Code generation is the most certain use case. Mercury Coder is already commercially available on AWS and Azure. Code has strong structural constraints (syntax, type systems), demands rapid iteration (autocomplete, apply-edit), and is naturally suited to diffusion's parallel generation and self-correction. Inception Labs claims Mercury Coder's Apply-Edit capability "far exceeds leading models"—a claim that needs independent verification—but the product-market fit for code scenarios is clear.

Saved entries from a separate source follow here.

Lemma for_each_settled {R A} (body : A → M R unit) xs s :
  (∀ x, keeps extends (body x)) →
  (∀ f, (for_each body xs s).1 ≠ Crash f) → settled s (for_each body xs s).2.
Proof.
  intros Hb. revert s. induction xs as [|x xs IH]; intros s Hnc; simpl in *.
  - reflexivity.
  - unfold mbind, M_bind in *.
    pose proof (scoped_settled (body x) s (Hb x)) as Hx.
    destruct (scoped (body x) s) as [[[]|r|f] s1] eqn:E; simpl in *.
    + etrans; [by apply Hx | by apply IH].
    + by apply Hx.
    + by destruct (Hnc f).
Qed.

End MoreFrames.

Ltac keeps_more :=
  lazymatch goal with
  | |- keeps (touches_table ?p) (store_table ?p _) => apply keeps_store_table
  | |- keeps (touches_document ?p) (store_document ?p _) => apply keeps_store_document
  | |- keeps (touches_table ?p) (destroy_table ?p) => apply keeps_destroy_table
  | |- keeps _ (emit _) => apply keeps_reports; [apply _ | apply keeps_emit]
  | |- keeps _ (emit_via _ _) => apply keeps_reports; [apply _ | apply keeps_emit_via]
  | |- keeps adds_tables (mbind _ (Clone _)) => apply Clone_adds; intros ?
  | |- keeps adds_documents (mbind _ (InflateManifest _ _)) =>
      apply InflateManifest_adds; [| intros ?]; cbv beta
  | |- keeps ?I (mbind ?k (deref (Some ?p))) => change (keeps I (k p)); cbv beta
  | |- keeps _ (mbind _ (deref None)) => apply keeps_deref_null; keeps_side
  | |- _ => keeps_step
  end.

Ltac keeps_all := repeat keeps_more.
(** ** What [compile] never does *)

(** X14. A [compile] never tears anything down: the live handles it
    finds stay live, in order, with at most one new handle after them;
    every registered manifest keeps its process and every file that has a
    process still has one; nothing is disposed or rebuilt; and the call
    resolves at most once and calls [service.build] at most once. *)
Theorem compile_only_adds :
  ∀ (h : Host) (filename : string) (c : Compiler),
    let c' := fst (compile h filename c) in
    builds c `prefix_of` builds c'
    ∧ (length (builds c') ≤ S (length (builds c)))%nat
    ∧ (∀ m b, tsConfigMap c !! m = Some b → tsConfigMap c' !! m = Some b)
    ∧ (∀ f, is_Some (fileMap c !! f) → is_Some (fileMap c' !! f))
    ∧ dispose_calls (trace c') = dispose_calls (trace c)
    ∧ rebuild_calls (trace c') = rebuild_calls (trace c)
    ∧ (length (build_calls (trace c')) ≤ S (length (build_calls (trace c))))%nat
    ∧ (length (resolutions (trace c')) ≤ S (length (resolutions (trace c))))%nat.
Proof.
  intros h filename c c'. subst c'. rewrite compile_state.
  destruct (startBuilding_cases h filename c)
    as [?|e ? ?|m cfg ? ? ?|m cfg e ? ? ? ?|m cfg c' ? ? Hnone ? Hst].
  1-4: simpl; rewrite ?dispose_calls_app, ?rebuild_calls_app, ?build_calls_app,
         ?resolutions_app, ?length_app; simpl; rewrite ?app_nil_r;
       repeat split; try done; lia.
  destruct Hst as (_ & _ & -> & -> & -> & _ & _ & ->).
  rewrite dispose_calls_app, rebuild_calls_app, build_calls_app, resolutions_app,
    !length_app. simpl. rewrite !app_nil_r.
  repeat split; try lia.
  - by apply prefix_app_r.
  - intros m0 b0 Hb0. rewrite lookup_insert_ne; [done|]. intros <-.
    by rewrite (truthy_at_own _ _ _ Hb0) in Hnone.
  - intros f [b0 Hb0]. rewrite lookup_insert_all.
    destruct (decide (f ∈ entryNames h cfg)); by eexists.
Qed.

Lemma compile_only_adds_witness :
  tsConfigMap (fst (compile three_projects_host "/p2/main.ts" one_live))
    !! "/root/tsconfig.json"
  = Some (started_build session0 "/root/tsconfig.json"
            ["/root/src/a.ts"; "/root/src/b.tsx"]).
Proof.
  destruct (compile_only_adds three_projects_host "/p2/main.ts" one_live)
    as (_ & _ & Hkeep & _).
  apply Hkeep. vm_compute. reflexivity.
Defined.
(** Text made of white space below U+0080 only. *)
Definition all_space (s : string) : bool :=
  forallb isspace (list_ascii_of_string s).

(** The body [aiohttp] sends for a call: [json.dumps] of the [json=]
    argument, and no body at all when that argument is [None]. *)
Definition post_body {rt : PyRuntime} (p : Post) : option string :=
  match post_json p with
  | JNone => None
  | v => Some (json_dumps v)
  end.

(** ** Standard output that can fail *)

(** [print(line, flush=True)] on the pipe, after the lines [written]:
    [None] when the line is written, or the exception the call raises
    ([BrokenPipeError] once the reader has gone), nothing being written
    then. *)
Class PyStdout : Type := {
  stdout_write : list string -> string -> option exn
}.

(** [main] and its loop with that [print]. *)
Module Pipe.
Section Loop.
Context {rt : PyRuntime} {so : PyStdout}.

(** [print(line, flush=True)] *)
Definition print (line : string) : M unit :=
  fun w =>
    match stdout_write (stdout w) line with
    | None => (Ret tt, log_line line w)
    | Some e => (Raise e, w)
    end.

(** The [try] suite of the loop. *)
Definition handle_line (line : string) : M unit :=
  request <- lift (json_loads (strip line)) ;;
  response <- forward_request request ;;
  print (json_dumps response).

(** The two [except] clauses of the loop. *)
Definition handlers (e : exn) : option (M unit) :=
  if isinstance_JSONDecodeError e then Some (ret tt)              (* continue *)
  else if isinstance_Exception e then
    Some (print (json_dumps (error_response e)))
  else None.

(** The body of [for line in sys.stdin]: the [try] statement. *)
Definition loop_body (line : string) : M unit :=
  try_except (handle_line line) handlers.

(** [for line in sys.stdin: ...]; the iteration is outside the [try]. *)
Fixpoint for_stdin (events : list stdin_event) : M unit :=
  match events with
  | [] => ret tt
  | Line line :: rest => loop_body line ;; for_stdin rest
  | StdinRaise e :: _ => raise e
  end.
(** * Handover data collection (scratch/handover-simulation.cc)

    A shallow embedding of the trace callbacks, the two periodic samplers and
    the CSV logger of the ns-3 handover simulation, with the properties of the
    per-UE state they maintain and of the rows they write.

    Conventions of the embedding:
    - [double] is the primitive binary64 type [float]; every arithmetic
      expression of the source is evaluated with IEEE operations;
    - [uint64_t], [uint32_t], [uint16_t] and [uint8_t] values are [N] or [Z];
      the only wrapping arithmetic of the source ([i + 1] and
      [rxPackets - 1] on [uint32_t]) is written out modulo [2^32];
    - every global [std::map] is a [gmap]; [m.find (k) != m.end ()] is
      [m !! k = Some _] and the assignment [m[k] = v] is [<[k:=v]> m];
    - [Simulator::Now ().GetSeconds ()] is an argument [time] of the
      callback that reads it; the event queue of the simulator itself is
      not modelled, a periodic callback is run once per tick by its caller;
    - a row of the CSV file is the sequence of values inserted into the
      stream, in source order. *)

From Stdlib Require Import ZArith NArith QArith Uint63 Lia Lqa.
From Stdlib Require Import Floats.PrimFloat Floats.SpecFloat Floats.FloatOps
  Floats.FloatAxioms.
From Stdlib Require Import Strings.String Strings.Ascii.
From stdpp Require Import gmap strings list fin_maps.

Close Scope Q_scope.
Local Open Scope string_scope.
Local Open Scope list_scope.

(** ** Values written to the output stream *)

Module Csv.

(** One [operator<<] insertion. *)
Inductive item :=
| IDouble (d : float)
| IU64 (n : N)
| IU16 (n : N)
| IStr (s : string).

(** What ends up in a column: a formatted number (kept symbolic, a number
    printed with [std::fixed] holds no comma and no newline) or a character
    of a string literal. *)
Inductive atom :=
| ADouble (d : float)
| AU64 (n : N)
| AU16 (n : N)
| AChar (c : ascii).

Definition nl : string := String (ascii_of_nat 10) EmptyString.

Fixpoint chars (s : string) : list atom :=
  match s with
  | EmptyString => []
  | String c s' => AChar c :: chars s'
  end.

Definition explode_item (i : item) : list atom :=
  match i with
  | IDouble d => [ADouble d]
  | IU64 n => [AU64 n]
  | IU16 n => [AU16 n]
  | IStr s => chars s
  end.

Definition explode (row : list item) : list atom :=
  concat (map explode_item row).

Definition is_char (n : nat) (a : atom) : bool :=
  match a with
  | AChar c => Nat.eqb (nat_of_ascii c) n
  | _ => false
  end.

(** Columns of one line: split at commas, stop at the newline. *)
Fixpoint split_cols (cur : list atom) (l : list atom) : list (list atom) :=
  match l with
  | [] => [rev cur]
  | a :: l' =>
      if is_char 44 a then rev cur :: split_cols [] l'
      else if is_char 10 a then [rev cur]
      else split_cols (a :: cur) l'
  end.

Definition columns (row : list item) : list (list atom) :=
  split_cols [] (explode row).

Definition text (s : string) : list atom := chars s.

End Csv.

Import Csv.

(** ** The logger object *)

Record HandoverDataLogger := { m_file : list (list item) }.

Definition header : list item :=
  [ IStr "Time,UE_ID,Old_gNB_ID,New_gNB_ID,RSRP_Old,RSRP_New,";
    IStr "RSRQ_Old,RSRQ_New,SINR_Old,SINR_New,Throughput_DL,Throughput_UL,";
    IStr (String.append "X_Position,Y_Position,Speed,Handover_Type" nl) ].

Definition Initialize (filename : string) (lg : HandoverDataLogger)
  : HandoverDataLogger :=
  {| m_file := m_file lg ++ [header] |}.
(** The rows of the grid: whole weeks, whose cells are those of the days of
    the grid in order. *)
Lemma month_cal_of_grid ebd y m :
  1 ≤ m ≤ 12 →
  fold_left (gencal_step ebd m) (grid_days y m) ([], [])
  = ([], month_cal_of ebd m (grid_days y m))
  ∧ concat (month_cal_of ebd m (grid_days y m))
    = map (mk_cell ebd m) (grid_days y m)
  ∧ Forall week_row (month_cal_of ebd m (grid_days y m)).
Proof.
  intros Hm. unfold month_cal_of.
  destruct (gencal_loop_invariant ebd m (grid_days y m))
    as (week & mc & Hfold & Hcat & Hrows & Hlen & _).
  { intros i d. by apply weekday_grid_days. }
  rewrite Hfold. simpl.
  rewrite length_grid_days in Hlen.
  pose proof (total_days_mod_7 y m) as H7.
  pose proof (total_days_range y m Hm) as Ht.
  rewrite Z2Nat.id, H7 in Hlen by lia.
  destruct week; [|simpl in Hlen; lia].
  rewrite app_nil_r in Hcat. done.
Qed.

Lemma get_prev_next_months_ok y m :
  supported y m →
  get_prev_next_months y m
  = Ok (anchor (prev_month_of y m), anchor (next_month_of y m)).
Proof.
  intros ([Hy Hm] & H1 & H2). unfold MINYEAR, MAXYEAR in *.
  unfold get_prev_next_months, prev_month_of, next_month_of, anchor.
  assert (∀ y' m', 1 ≤ y' ≤ 9999 → 1 ≤ m' ≤ 12 →
                   new y' m' 1 = Ok (mkdate y' m' 1)) as Hnew.
  { intros y' m' ? Hm'. apply new_ok; [done|].
    pose proof (days_in_month_bounds y' m' Hm'). lia. }
  replace (m - 1 =? 0) with (m =? 1) by (repeat case Z.eqb_spec; lia).
  replace (m + 1 =? 13) with (m =? 12) by (repeat case Z.eqb_spec; lia).
  destruct (Z.eqb_spec m 1) as [->|Hm1].
  - assert (y ≠ 1) by congruence.
    change (1 =? 12) with false. cbv iota.
    rewrite !Hnew by lia. reflexivity.
  - destruct (Z.eqb_spec m 12) as [->|Hm12].
    + assert (y ≠ 9999) by congruence. rewrite !Hnew by lia. reflexivity.
    + rewrite !Hnew by lia. reflexivity.
Qed.
(** * OTP sign-in flow: [src/app/[language]/sign-in/page-content.tsx]

    A shallow embedding of the [Form] component's state machine.  The React
    state cells ([isSubmitting], [isOtpSent], [countdown]) and the form values
    held by react-hook-form make up the state; the handlers are programs in a
    small state / exception / trace monad, written statement by statement as
    in the source.  Calls to collaborators (the two API services, the
    snackbar, [setError], [setTokensInfo], [setUser]) are recorded in order in
    a trace of events.  A handler is run to completion with the reply that the
    service call it awaits settles with; timer expiries and clicks that the
    event loop could serve while the call is pending are not interleaved
    (after an [await] the handlers only store constants). *)

From Stdlib Require Import ZArith List String Ascii Bool Arith Lia.
Import ListNotations.
Local Open Scope string_scope.
Local Open Scope list_scope.

(** ** Data model *)

(** [type SignInFormData]; an optional member is [None] when undefined. *)
Record SignInFormData : Type := mkForm {
  fullName : option string;
  phone : string;
  otp : option string
}.

(** The keys of [SignInFormData], as passed to [trigger], [setError]. *)
Inductive Field : Type := fullNameField | phoneField | otpField.

Definition field_value (f : Field) (v : SignInFormData) : option string :=
  match f with
  | fullNameField => fullName v
  | phoneField => Some (phone v)
  | otpField => otp v
  end.

(** [useForm]'s [defaultValues]. *)
Definition defaultValues : SignInFormData :=
  {| fullName := Some ""; phone := ""; otp := Some "" |}.

(** Modelled from the spec: [HTTP_CODES_ENUM] is imported from
    [@/services/api/types/http-codes], which is not part of the sources.  The
    specification names the values this component tells apart: [OK],
    [UNPROCESSABLE], and an open bucket of every other status. *)
Inductive TransportStatus : Type :=
| OK
| UNPROCESSABLE_ENTITY
| OtherStatus (code : Z).

Definition status_eqb (a b : TransportStatus) : bool :=
  match a, b with
  | OK, OK => true
  | UNPROCESSABLE_ENTITY, UNPROCESSABLE_ENTITY => true
  | OtherStatus x, OtherStatus y => Z.eqb x y
  | _, _ => false
  end.

(** [AuthPhoneRequestOtpRequest]: [payload_fullName = None] is a payload
    object without a [fullName] key. *)
Record AuthPhoneRequestOtpRequest : Type := mkRequest {
  payload_phone : string;
  payload_fullName : option string
}.

(** The argument of [verifyOtp]; [formData.otp as string] is a cast only, so
    an undefined [otp] is passed on as it is. *)
Record AuthPhoneVerifyOtpRequest : Type := mkVerify {
  verify_phone : string;
  verify_otp : option string
}.

(** What an awaited service call settles with. *)
Inductive Outcome (R : Type) : Type :=
| Resolves (r : R)
| Rejects.
Arguments Resolves {R} r.
Arguments Rejects {R}.

(** Snackbar [variant]. *)
Inductive Variant : Type := variant_success | variant_error.

(** The React state of [Form] together with the form values. *)
Record State : Type := mkState {
  isSubmitting : bool;
  isOtpSent : bool;
  countdown : Z;
  values : SignInFormData
}.

Definition initialState : State :=
  {| isSubmitting := false; isOtpSent := false; countdown := 0%Z;
     values := defaultValues |}.

(** The specification's [Phase], read off [isOtpSent]. *)
Inductive Phase : Type := RequestingOtp | VerifyingOtp.

Definition phase (s : State) : Phase :=
  if isOtpSent s then VerifyingOtp else RequestingOtp.

(** JavaScript exceptions that can surface in the handlers. *)
Inductive Exn : Type :=
| Rejection   (* the awaited promise was rejected *)
| TypeError.  (* property read on [undefined] *)

(** How a block of statements completes: normally, by [return;], or by a
    thrown exception. *)
Inductive Completion (A : Type) : Type :=
| Normal (a : A)
| Returned
| Thrown (e : Exn).
Arguments Normal {A} a.
Arguments Returned {A}.
Arguments Thrown {A} e.

(** ** Strings, truthiness and the phone pattern

    A form string is a [string] whose characters stand for the code units of
    the JavaScript string; the code tells apart only the digits [0] to [9]
    and counts code units. *)

(** [\d] *)
Definition is_digit (c : ascii) : bool :=
  (48 <=? nat_of_ascii c)%nat && (nat_of_ascii c <=? 57)%nat.

Fixpoint all_digits (s : string) : bool :=
  match s with
  | EmptyString => true
  | String c r => is_digit c && all_digits r
  end.

(** The regular expression [/^\d+$/] (no flags: [$] is the end of input). *)
Definition re_digits (s : string) : bool :=
  match s with
  | EmptyString => false
  | String _ _ => all_digits s
  end.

Agent sub-invocations are the second high-potential scenario. A single agent task may require 5–20 LLM calls, and each call's latency is multiplied 5–20×. Switching each call from a 300 tok/s AR model to a 1,100 tok/s diffusion model could reduce overall response time by 60–70%. Mercury 2 was positioned at launch as "a fast diffusion model for the personal Agent era."
Drug discovery and bioinformatics are third. Amino acid sequences and protein structures aren't natural language—they don't require left-to-right logic. They're better suited to bidirectional modeling: an amino acid's properties depend on its position within the entire sequence, not just the sequence to its left. DiffusionGemma's documentation already points to this direction.
Real-time conversation is theoretically attractive—low latency is critical for user experience. But deployment challenges are substantial: output length is highly unpredictable, and diffusion's fixed block sizes waste compute; high-concurrency real-time dialogue services require batching optimizations where diffusion's maturity falls far short of AR. A near-term breakthrough is unlikely.
Guotai Haitong Securities' July 2025 research report got it right: "dLLMs will not completely replace AR models, but rather complement them, together forming a more diverse and prosperous AI technology ecosystem." Its positioning is more like ASICs within the GPU ecosystem—GPUs for general compute, specialized chips for specific tasks.
Practical advice for developers: if your workload involves code assistance, agent sub-invocations, or structured generation requiring rapid iteration, diffusion models are worth testing. If your workload involves complex reasoning, long-document analysis, or general dialogue demanding the highest quality, autoregressive models remain the better choice. Don't chase paradigms—choose models based on scenarios.
Closing Thoughts
Google's strategy is the best footnote to this entire story. The Gemini flagship series remains autoregressive. Gemini Diffusion is an experimental project. DiffusionGemma is an open-source exploration. Google hasn't placed diffusion on the main line—it's placed diffusion on a side track for validation. If it succeeds, it gets integrated; if it doesn't, the core business is unaffected.
This strategy is very Google: they used the same playbook in the search era (Google+, Glass, Wave—explore broadly, let the few survivors stick). Whether text diffusion can become a mainline technology depends on a question that can only be answered in 2027: can its reasoning quality catch up with autoregression?
Google DeepMind's Sander Dieleman wrote a blog post in 2023 whose title itself poses the right question: "Diffusion models have completely taken over generative modelling of perceptual signals — why is autoregression still the name of the game for language modelling? And can we do anything about that?"
Diffusion has already taken over images and video. Text is the last stronghold. The progress of 2024–2026 suggests this stronghold may not be monolithic—but to say it has been breached would be premature.
Disclosure: This article is based on publicly available information, drawing on Google's official blog and developer documentation, Google DeepMind product pages, Inception Labs' website and blog, HuggingFace blog posts, The Decoder, Fortune, technical analysis by Sean Goedecke, Guotai Haitong Securities research, and papers including SEDD (ICML 2024), MDLM (NeurIPS 2024), LLaDA (NeurIPS 2025), Dream 7B, Mercury, and DiffuMamba. This article does not constitute investment advice. Data current as of June 11, 2026.